One the bright side, throughout the week I learned a ton about health-related topics that I´ve always wondered about, but never urgently enough to say, Wikipedia them. Among them: pregnancy, babies, breast-feeding, ear infections, general nutrition, worms, how the heart works, and what exactly doctors look for when they shine that light back and forth in your eyes (it´s more complicated that you might think). I also picked up some particularly jarring news for a WatSan volunteer who preaches chlorine water treatment as gospel – turns out chlorine kills viruses and most bacteria, but many parasites can survive it. Somehow I had missed that piece (or more likely, it was never mentioned) during our training; I just thought chlorine was the magical all-germ killer. So that kinda flipped my whole WatSan world upside-down for a couple days, not to mention made me question the efficacy of the ceramic filter I´ve been using to “treat” my drinking water and that of my host family (I mean, those things can´t possibly block every single parasite that comes along, right?) I´ve since looked into it, and although that does seem to be the consensus, it appears that there isn´t any real, feasible alternative at the moment. Global health experts continue to recommend chlorine treatment for all drinking water, plus boiling it before consumption, particularly in at-risk areas with poor sanitation and hygiene (ie, most of Perú and the developing world).

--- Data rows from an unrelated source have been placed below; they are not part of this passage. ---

(* ===== verification/IdemSpec.v ===== *)
(** What the idempotency records promise to the handlers. *)

From S2P Require Import Prelude GoString GoJson GoError Proc Domain Db Pg Store Idempotency History Wf.
From S2P Require Import WfStore.

Open Scope string_scope.

Section spec.
Context `{PostgresLaws}.

(** ** One call after the other *)

(** The result of [BeginIdempotentTask] as a function of the record. *)
Definition begin_result (r : option idem_row) (owner : string) : error + (string * bool) :=
  match r with
  | None => inr ("", false)
  | Some r =>
      if decide (ir_status r = IdempotencyStatusCompleted) then inr (bytesValue (ir_response_json r), true)
      else if decide (ir_owner_task_instance_id r = Some owner) then inr ("", false)
      else inl ErrIdempotencyKeyInProgress
  end.

Lemma run_begin h k o e w :
  reliable e → text_in h = inr h → text_in k = inr k → uuid_in o = inr o →
  is_Some (task_instances (w_db w) !! o) →
  let '(res, w') := run (BeginIdempotentTask h k o) e w in
  res = begin_result (idempotency_records (w_db w) !! (h, k)) o ∧
  w_db w' = match idempotency_records (w_db w) !! (h, k) with
            | None => let row := mk_idem_row (Some o) IdempotencyStatusInProgress None
                                   (e_now e (w_tick w)) (e_now e (w_tick w)) in
                      set_idempotency_records (<[(h, k) := row]> (idempotency_records (w_db w))) (w_db w)
            | Some _ => w_db w
            end.
Proof.
  intros He Hh Hk Ho [t Ht]. unfold BeginIdempotentTask. rewrite run_bind, run_atomic, run_autocommit by done.
  unfold reserve_record. rewrite Hh, Hk, Ho. cbn [rbind].
  destruct (idempotency_records (w_db w) !! (h, k)) as [r |] eqn:Hr.
  - rewrite bool_decide_eq_true_2 by eauto. rewrite run_bind, run_atomic, run_autocommit by done.
    unfold select_record. rewrite Hh, Hk. cbn [rbind w_db]. rewrite Hr. unfold begin_result.
    destruct (String.eqb_spec (ir_status r) IdempotencyStatusCompleted).
    { by rewrite decide_True. }
    rewrite decide_False by done. destruct (ir_owner_task_instance_id r) as [o' |]; [| by rewrite decide_False].
    destruct (String.eqb_spec o' o); [rewrite decide_True by congruence | rewrite decide_False by congruence]; done.
  - rewrite bool_decide_eq_false_2 by (intros [? ?]; done).
    rewrite bool_decide_eq_false_2 by congruence. done.
Qed.

Lemma run_complete h k o resp js r e w :
  reliable e → text_in h = inr h → text_in k = inr k → uuid_in o = inr o →
  jsonb_in (normalizeJSON resp) = inr js →
  idempotency_records (w_db w) !! (h, k) = Some r → ir_owner_task_instance_id r = Some o →
  let '(res, w') := run (CompleteIdempotentTask h k o resp) e w in
  res = inr tt ∧ ∃ now, w_db w' = set_idempotency_records
    (<[(h, k) := set_ir_updated_at now (set_ir_response_json (Some js)
         (set_ir_status IdempotencyStatusCompleted r))]> (idempotency_records (w_db w))) (w_db w).
Proof.
  intros He Hh Hk Ho Hjs Hr Hown. unfold CompleteIdempotentTask.
  rewrite run_bind, run_atomic, run_autocommit by done. unfold complete_record.
  rewrite Hh, Hk, Ho, Hjs. cbn [rbind]. rewrite Hr, bool_decide_eq_true_2 by done. cbn. eauto.
Qed.


(** ** Under interleaving *)

(** A completed record stays completed and keeps its owner. *)
Definition completed_kept (d d' : db) : Prop :=
  ∀ key r, idempotency_records d !! key = Some r → ir_status r = IdempotencyStatusCompleted →
  ∃ r', idempotency_records d' !! key = Some r' ∧ ir_status r' = IdempotencyStatusCompleted ∧
    ir_owner_task_instance_id r' = ir_owner_task_instance_id r.

#[local] Instance completed_kept_po : PreOrder completed_kept.
Proof.
  split; [intros d key r Hr Hs; eauto |].
  intros d1 d2 d3 H12 H23 key r Hr Hs. destruct (H12 key r Hr Hs) as (r2 & Hr2 & Hs2 & Ho2).
  destruct (H23 key r2 Hr2 Hs2) as (r3 & Hr3 & Hs3 & Ho3). exists r3. by rewrite Ho3.
Qed.

(** A statement that leaves the records alone. *)
Lemma same_records_kept {A} (s : stmt A) :
  (∀ e n now d a d', s e n now d = inr (a, d') → idempotency_records d' = idempotency_records d) →
  stmt_rel completed_kept s.
Proof. intros Hs e n now d a d' Ha key r Hr Hst. rewrite (Hs _ _ _ _ _ _ Ha). eauto. Qed.

Ltac records_alone :=
  apply same_records_kept; intros ? ? ? ? ? ? Hs; cbv beta zeta delta
    [insert_definition insert_execution insert_task insert_outbox insert_attempt
     update_task update_task_returning update_attempt update_execution update_outbox] in Hs;
  inv_res; repeat case_match; inv_res; simplify_eq; done.

Hint Extern 9 (stmt_rel completed_kept _) => records_alone : rel.

Lemma reserve_record_keeps h k o : stmt_rel completed_kept (reserve_record h k o).
Proof.
  intros e n now d a d' Hs key r Hr Hst. unfold reserve_record in Hs. inv_res.
  repeat case_bool_decide; inv_res; eauto. cbn. exists r. split; [| done].
  rewrite lookup_insert_ne; naive_solver.
Qed.

Lemma complete_record_keeps h k o p : stmt_rel completed_kept (complete_record h k o p).
Proof.
  intros e n now d a d' Hs key r Hr Hst. unfold complete_record in Hs. inv_res.
  destruct (idempotency_records d !! _) as [row |] eqn:Hrow; inv_res; eauto.
  case_bool_decide; inv_res; eauto. cbn. destruct (decide (key = (x, x0))) as [-> | Hne].
  - simplify_eq. eexists. by rewrite lookup_insert_eq.
  - exists r. by rewrite lookup_insert_ne.
Qed.

Lemma release_record_keeps h k o : stmt_rel completed_kept (release_record h k o).
Proof.
  intros e n now d a d' Hs key r Hr Hst. unfold release_record in Hs. inv_res.
  destruct (idempotency_records d !! _) as [row |] eqn:Hrow; inv_res; eauto.
  destruct (_ && _)%bool eqn:Eb; inv_res; eauto. cbn. exists r. split; [| done].
  rewrite lookup_delete_ne; [done |]. intros <-. simplify_eq.
  apply andb_true_iff in Eb as [_ Eb%String.eqb_eq]. by rewrite Hst in Eb.
Qed.

Lemma op_keeps_completed E op :
  all_steps E (λ w w', completed_kept (w_db w) (w_db w')) (op_proc op).
Proof.
  destruct op; apply all_steps_discard; cbv beta zeta delta [
    CreateWorkflowDefinition GetWorkflowDefinition GetWorkflowExecution GetTaskInstance
    CreateExecutionAndTask GetExecutionSnapshot ListDeadLetteredTasks ReplayDeadLetteredTask
    StartTaskAttempt CompleteTaskAttempt CompleteTaskAttemptAndEnqueueNextTask
    EnqueueDueTaskRetries ScheduleTaskRetry FailTaskAttempt ListPendingOutbox
    MarkOutboxDispatched RecordOutboxFailure BeginIdempotentTask CompleteIdempotentTask
    ReleaseIdempotentTask create_execution_body replay_body start_attempt_body complete_body
    complete_and_enqueue_body enqueue_due_body schedule_retry_body fail_body enqueue_dispatch
    select_execution_of enqueue_retry];
    auto 30 using reserve_record_keeps, complete_record_keeps, release_record_keeps with rel.
Qed.

(** C22: once a key is completed, no interleaving of the methods of the store,
    lost call or crash can release it or give it to another task. *)
Theorem completed_forever E w w' ps' :
  rtc (pool_step E is_store_op) (w, []) (w', ps') → completed_kept (w_db w) (w_db w').
Proof.
  intros Hrun. apply (pool_preorder E is_store_op (λ w w', completed_kept (w_db w) (w_db w')))
    in Hrun as [? _]; [done | | done].
  intros p [op ->]. apply op_keeps_completed.
Qed.
End spec.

So, always nice to clear up a question that, however briefly, poses an existential threat to your day job. But even though we have treated water in Chalaco, I´ve started myself on a tri-annual Albendazole self-medication regimen, just to periodically clear out anything that slips through the cracks. Last week my dog and I each took 400mg. (he´s had pinworms pretty much since birth). Nothing weird came out of me…yet. Wish I could say the same for him.